Pre-school teachers connect sustainability in education to the care and protection of our world The ways that teachers understand education for sustainability influences their practices to at least some extent. Therefore, this Swedish study interviewed four Filipino and three Swedish Preschool teachers to understand their conceptions of sustainability. They organized their inquiry around two central research questions: (1) What preliminary variations of meanings about early education for sustainability can be discerned through a small sample of preschool teachers’ descriptions of their practice? (2) How can these preliminary variations of meanings be logically and hierarchically structured? With sustainability as a key policy concern, this research could inform how to engage with pre-school teachers to improve how they address environmental issues in their practice.
To investigate pre-school teachers’ conceptions of education for sustainability, the Swedish researcher conducted semi-structured interviews with preschool teachers from two countries with contrasting emphases on sustainability in education. In Sweden, sustainability features explicitly in curriculum and policy documents. In the Philippines, curriculum and policy documents do not specifically reference sustainability. By interviewing preschool teachers from different contexts, the researcher hoped to capture their collective experience of sustainability. The interviews were designed to get teachers to explicate their understandings and practices related to early childhood education for sustainability. The study then used thematic analysis to highlight key critical aspects of teachers’ experiences and then organize them by complexity and comprehensiveness of experiencing the phenomenon of sustainability.
Based on this analysis, the article concluded that the preschool teachers’ conceptions of education for sustainability were structured by four categories of description: connecting with the self; connecting with humans; connecting with more-than-humans; and interconnections. These categories were hierarchically related—beginning with the self and then radiating outwards. In other words, pre-school teachers related children’s health and well-being to maintaining a sustainable lifestyle before conceiving of sustainability more broadly and ultimately recognizing the interconnectedness of humans and the more-than-human world.

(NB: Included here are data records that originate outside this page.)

(** The loop of lines 326-330 over the keys [ks] still to visit. *)
Lemma get_body_loop (params : list (option json)) (fields : list string)
      (data : Row) (ks : list string) (acc : Row) (k : string) :
  JsObject.get
    (fold_left
       (fun acc k0 =>
          if negb (Js.includes_key params k0)
             && ((List.length fields =? 0)%nat || Str.mem k0 fields)
          then match JsObject.get data k0 with
               | Some v => JsObject.assign k0 v acc
               | None => acc
               end
          else acc) ks acc) k =
  if existsb (String.eqb k) ks && goes_in_body params fields k
     && negb (String.eqb k "__proto__")
  then match JsObject.get data k with
       | Some v => Some v
       | None => JsObject.get acc k
       end
  else JsObject.get acc k.
Proof.
  revert acc. induction ks as [|k0 ks IH]; intros acc; simpl; [reflexivity|].
  rewrite IH. clear IH. unfold goes_in_body.
  destruct (String.eqb k k0) eqn:E0; simpl.
  - apply String.eqb_eq in E0. subst k0.
    destruct (negb (Js.includes_key params k)
              && ((List.length fields =? 0)%nat || Str.mem k fields)) eqn:Ec;
      simpl.
    + destruct (JsObject.get data k) as [v|] eqn:Ev.
      * rewrite get_assign, String.eqb_refl. simpl.
        destruct (String.eqb k "__proto__"); simpl.
        -- rewrite !andb_false_r. reflexivity.
        -- rewrite !andb_true_r.
           destruct (existsb (String.eqb k) ks); reflexivity.
      * rewrite !andb_true_r. simpl.
        destruct (existsb (String.eqb k) ks);
          destruct (String.eqb k "__proto__"); reflexivity.
    + rewrite andb_false_r. reflexivity.
  - destruct (negb (Js.includes_key params k0)
              && ((List.length fields =? 0)%nat || Str.mem k0 fields));
      [|reflexivity].
    destruct (JsObject.get data k0) as [v0|]; [|reflexivity].
    rewrite get_assign, E0. reflexivity.
Qed.

Lemma get_bodyData (params : list (option json)) (fields : list string)
      (data : Row) (k : string) :
  JsObject.get (bodyData params fields data) k =
  if goes_in_body params fields k && negb (String.eqb k "__proto__")
  then JsObject.get data k
  else None.
Proof.
  unfold bodyData. rewrite get_body_loop, <- has_keys. simpl.
  destruct (JsObject.has data k) eqn:E; simpl.
  - destruct (goes_in_body params fields k && negb (String.eqb k "__proto__"));
      [|reflexivity].
    destruct (JsObject.get data k); reflexivity.
  - rewrite (has_false_get _ _ E).
    destruct (goes_in_body params fields k && negb (String.eqb k "__proto__"));
      reflexivity.
Qed.

End BodyKeys.


(** ** The catalog (C9) *)

Section CatalogFacts.
Context `{Platform}.

Lemma get_In_NoDup {V : Type} (o : JsObject.t V) (k : string) (v : V) :
  NoDup (JsObject.keys o) -> In (k, v) o -> JsObject.get o k = Some v.
Proof.
  induction o as [|[k0 v0] r IH]; simpl; intros Hnd Hin; [contradiction|].
  inversion Hnd as [|? ? Hnotin Hnd']; subst.
  destruct Hin as [E | Hin].
  - injection E as -> ->. rewrite String.eqb_refl. reflexivity.
  - destruct (String.eqb k k0) eqn:E0.
    + apply String.eqb_eq in E0. subst k0. exfalso. apply Hnotin.
      unfold JsObject.keys. apply in_map_iff. exists (k, v). split; [reflexivity | exact Hin].
    + apply IH; assumption.
Qed.

Lemma get_prop_not_null (v : json) (k : string) :
  v <> JNull -> exists r, Js.get_prop v k = Normal r.
Proof.
  intros Hv. destruct v; simpl; try (eexists; reflexivity).
  - contradiction.
  - destruct (JsObject.array_index k); [eexists; reflexivity|].
    destruct (String.eqb k "length"); eexists; reflexivity.
  - destruct (JsObject.array_index k); [eexists; reflexivity|].
    destruct (String.eqb k "length"); eexists; reflexivity.
Qed.

Lemma schema_definitions_total (doc : json) :
  doc <> JNull -> exists r, schema_definitions doc = Normal r.
Proof.
  intros Hd. unfold schema_definitions.
  destruct (get_prop_not_null doc "definitions" Hd) as [d ->]. simpl.
  destruct (Js.truthy_opt d); [eexists; reflexivity|].
  destruct (get_prop_not_null doc "components" Hd) as [c ->]. simpl.
  eexists; reflexivity.
Qed.

(** The descriptor of the operation under [method] at [path]. *)
Lemma describe_object (doc : json) (path method : string) (o : list (string * json)) :
  doc <> JNull ->
  exists ep, describe doc path method (Some (JObj o)) = Normal ep
             /\ Endpoint.path ep = path
             /\ Endpoint.method ep = method
             /\ Endpoint.id ep = (method ++ "-" ++ path)%string.
Proof.
  intros Hd. unfold describe. simpl.
  destruct (schema_definitions_total doc Hd) as [defs ->]. simpl.
  eexists. split; [reflexivity|]. simpl. repeat split.
Qed.

(** The test of the code, lower-casing the key and looking it up
    among the verbs, is the case-insensitive match with the verb set
    of the specification. *)
Lemma letter_table :
  forallb (fun c =>
             forallb (fun a =>
                        Bool.eqb (Ascii.eqb (Str.lower_char (ascii_of_nat c))
                                            (ascii_of_nat a))
                                 (letter_in_either_case (ascii_of_nat a)
                                                        (ascii_of_nat c)))
                     (seq 97 26))
          (seq 0 256)
  = true.
Proof. vm_compute. reflexivity. Qed.

Lemma lower_char_letter (a c : ascii) :
  97 <= nat_of_ascii a <= 122 ->
  Ascii.eqb (Str.lower_char c) a = letter_in_either_case a c.
Proof.
  intros Ha. pose proof letter_table as T.
  rewrite forallb_forall in T.
  assert (Hc : In (nat_of_ascii c) (seq 0 256)).
  { apply in_seq. pose proof (nat_ascii_bounded c). lia. }
  pose proof (T _ Hc) as Tc. rewrite forallb_forall in Tc.
  assert (Hin : In (nat_of_ascii a) (seq 97 26)) by (apply in_seq; lia).
  pose proof (Tc _ Hin) as E. rewrite !ascii_nat_embedding in E.
  apply Bool.eqb_prop in E. exact E.
Qed.

Lemma lower_case_spells (v : string) :
  Forall (fun a => 97 <= nat_of_ascii a <= 122) (list_ascii_of_string v) ->
  forall m, String.eqb (Str.toLowerCase m) v = spells v m.
Proof.
  unfold Str.toLowerCase.
  induction v as [|a v IH]; intros Hv [|c m]; simpl; try reflexivity.
  inversion Hv as [|? ? Ha Hv']; subst.
  rewrite (lower_char_letter a c Ha), (IH Hv' m).
  destruct (letter_in_either_case a c); reflexivity.
Qed.

Lemma recognized_is_verb (m : string) : recognized m = is_verb m.
Proof.
  unfold recognized, is_verb, Str.mem, verbs, verb_set. cbn [existsb].
  rewrite !lower_case_spells; [reflexivity|..];
    repeat constructor; simpl; lia.
Qed.

Lemma visit_methods (doc : json) (paths methods : list (string * json))
      (path : string) (ms : list string) :
  Js.get_prop doc "paths" = Normal (Some (JObj paths)) ->
  JsObject.get paths path = Some (JObj methods) ->
  NoDup (JsObject.keys methods) ->
  (forall m d, In (m, d) methods -> is_verb m = true -> exists o, d = JObj o) ->
  incl ms (JsObject.keys methods) ->
  forall acc, exists eps,
    foldM (visit_method doc path) ms acc = Normal (acc ++ eps)
    /\ Forall2 describes (map (fun m => (path, m)) (filter is_verb ms)) eps.
Proof.
  intros Hpaths Hitem Hnd Hops.
  assert (Hdoc : doc <> JNull).
  { intros ->. simpl in Hpaths. discriminate. }
  induction ms as [|m ms IH]; intros Hincl acc; cbn [foldM filter map].
  - exists []. rewrite app_nil_r. split; [reflexivity | constructor].
  - assert (Hm : In m (JsObject.keys methods)) by (apply Hincl; left; reflexivity).
    assert (Hms : incl ms (JsObject.keys methods)).
    { intros x Hx. apply Hincl. right. exact Hx. }
    unfold visit_method at 1. rewrite <- (recognized_is_verb m).
    destruct (recognized m) eqn:Er; cbn [map].
    + unfold path_item. rewrite Hpaths. simpl. rewrite Hitem. simpl.
      unfold JsObject.keys in Hm. apply in_map_iff in Hm.
      destruct Hm as [[m' d] [Em Hin]]. simpl in Em. subst m'.
      rewrite (get_In_NoDup _ _ _ Hnd Hin).
      rewrite recognized_is_verb in Er.
      destruct (Hops _ _ Hin Er) as [o ->].
      destruct (describe_object doc path m o Hdoc) as [ep [-> Hep]]. simpl.
      destruct (IH Hms (acc ++ [ep])) as [eps [-> Heps]].
      exists (ep :: eps). rewrite <- app_assoc. split; [reflexivity|].
      constructor; [exact Hep | exact Heps].
    + simpl. apply IH. exact Hms.
Qed.

Lemma visit_paths (doc : json) (paths : list (string * json)) :
  Js.get_prop doc "paths" = Normal (Some (JObj paths)) ->
  NoDup (JsObject.keys paths) ->
  forall entries,
    incl entries paths ->
    (forall p item, In (p, item) entries -> valid_path_item item) ->
    forall acc, exists eps,
      foldM (visit_path doc) (JsObject.keys entries) acc = Normal (acc ++ eps)
      /\ Forall2 describes (operations entries) eps.
Proof.
  intros Hpaths Hnd.
  induction entries as [|[p item] entries IH]; intros Hincl Hvalid acc; simpl.
  - exists []. rewrite app_nil_r. split; [reflexivity | constructor].
  - destruct (Hvalid p item (or_introl eq_refl)) as [methods [-> [Hndm Hops]]].
    assert (Hget : JsObject.get paths p = Some (JObj methods)).
    { apply get_In_NoDup; [exact Hnd|]. apply Hincl. left. reflexivity. }
    unfold visit_path at 1. unfold path_item. rewrite Hpaths. simpl.
    rewrite Hget. simpl.
    destruct (visit_methods doc paths methods p (JsObject.keys methods)
                Hpaths Hget Hndm Hops (incl_refl _) acc) as [eps1 [-> H1]].
    simpl.
    destruct (IH (fun x Hx => Hincl x (or_intror Hx))
                 (fun q it Hq => Hvalid q it (or_intror Hq))
                 (acc ++ eps1)) as [eps2 [-> H2]].
    exists (eps1 ++ eps2). rewrite app_assoc. split; [reflexivity|].
    apply Forall2_app; assumption.
Qed.

(** No recognized method key holds a hyphen. *)
Lemma includes_map_chars (f : ascii -> ascii) (c : ascii) (s : string) :
  f c = c -> Str.includes c s = true -> Str.includes c (Str.map_chars f s) = true.
Proof.
  intros Hf. induction s as [|a r IH]; simpl; [discriminate|].
  intros Hin. apply orb_true_iff in Hin. apply orb_true_iff.
  destruct Hin as [Ha | Hr].
  - left. apply Ascii.eqb_eq in Ha. subst a. rewrite Hf. apply Ascii.eqb_refl.
  - right. apply IH. exact Hr.
Qed.

Lemma recognized_no_hyphen (m : string) :
  recognized m = true -> Str.includes "-"%char m = false.
Proof.
  intros Hr. destruct (Str.includes "-"%char m) eqn:E; [|reflexivity].
  exfalso.
  assert (Hl : Str.includes "-"%char (Str.toLowerCase m) = true).
  { apply includes_map_chars; [reflexivity | exact E]. }
  unfold recognized, Str.mem, verbs in Hr. simpl in Hr.
  repeat (apply orb_true_iff in Hr; destruct Hr as [Hr | Hr];
          [apply String.eqb_eq in Hr; rewrite Hr in Hl; discriminate|]).
  discriminate.
Qed.

Lemma id_injective (m1 m2 p1 p2 : string) :
  Str.includes "-"%char m1 = false ->
  Str.includes "-"%char m2 = false ->
  (m1 ++ "-" ++ p1 = m2 ++ "-" ++ p2)%string ->
  m1 = m2 /\ p1 = p2.
Proof.
  revert m2. induction m1 as [|a m1 IH]; intros [|b m2]; simpl; intros H1 H2 E.
  - injection E as ->. split; reflexivity.
  - injection E as <- _. rewrite Ascii.eqb_refl in H2. discriminate.
  - injection E as -> _. rewrite Ascii.eqb_refl in H1. discriminate.
  - injection E as -> E. apply orb_false_iff in H1, H2.
    destruct (IH m2 (proj2 H1) (proj2 H2) E) as [-> ->]. split; reflexivity.
Qed.

Lemma operations_recognized (paths : list (string * json)) (p m : string) :
  In (p, m) (operations paths) -> recognized m = true.
Proof.
  unfold operations. intros Hin. apply in_flat_map in Hin.
  destruct Hin as [[q item] [_ Hin]]. simpl in Hin.
  destruct item; try contradiction.
  apply in_map_iff in Hin. destruct Hin as [m' [E Hm]].
  injection E as _ ->. apply filter_In in Hm.
  rewrite recognized_is_verb. apply Hm.
Qed.

Lemma operations_path (paths : list (string * json)) (p m : string) :
  In (p, m) (operations paths) -> In p (JsObject.keys paths).
Proof.
  unfold operations. intros Hin. apply in_flat_map in Hin.
  destruct Hin as [[q item] [Hq Hin]]. simpl in Hin.
  destruct item; try contradiction.
  apply in_map_iff in Hin. destruct Hin as [m' [E Hm]].
  injection E as -> _. unfold JsObject.keys. apply in_map_iff.
  exists (p, JObj o). split; [reflexivity | exact Hq].
Qed.

Lemma operations_NoDup (paths : list (string * json)) :
  NoDup (JsObject.keys paths) ->
  (forall p item, In (p, item) paths -> valid_path_item item) ->
  NoDup (operations paths).
Proof.
  induction paths as [|[p item] paths IH]; simpl; intros Hnd Hvalid.
  - constructor.
  - inversion Hnd as [|? ? Hnotin Hnd']; subst.
    apply NoDup_app.
    + destruct (Hvalid p item (or_introl eq_refl)) as [methods [-> [Hndm _]]].
      apply NoDup_map_NoDup_ForallPairs.
      * intros x y _ _ E. injection E as ->. reflexivity.
      * apply NoDup_filter. exact Hndm.
    + apply IH; [exact Hnd'|]. intros q it Hq. apply (Hvalid q it). right. exact Hq.
    + intros [q m] Hin1 Hin2. apply operations_path in Hin2.
      destruct item; try contradiction.
      apply in_map_iff in Hin1. destruct Hin1 as [m' [E _]].
      injection E as <- _. contradiction.
Qed.

Lemma describes_maps (ops : list (string * string)) (eps : list Endpoint.t) :
  Forall2 describes ops eps ->
  map (fun e => (Endpoint.path e, Endpoint.method e)) eps = ops
  /\ map Endpoint.id eps = map (fun pm => (snd pm ++ "-" ++ fst pm)%string) ops.
Proof.
  induction 1 as [|[p m] ep ops eps [Hp [Hm Hi]] _ [IH1 IH2]]; simpl.
  - split; reflexivity.
  - simpl in *. rewrite Hp, Hm, Hi, IH1, IH2. split; reflexivity.
Qed.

In conclusion, preschool teachers’ conceptions of sustainability began with connecting with the self before more broadly recognizing the interconnections among the preceding spheres. The most inclusive category couched sustainability within the care and protection of our world for the sake of human, plants, and animals. From the author’s standpoint, these four categories provide a starting point for pre-school teachers to explore more inclusive practices and dimensions of social, economic, and environmental justice that were less developed in their understandings and practices of sustainability education.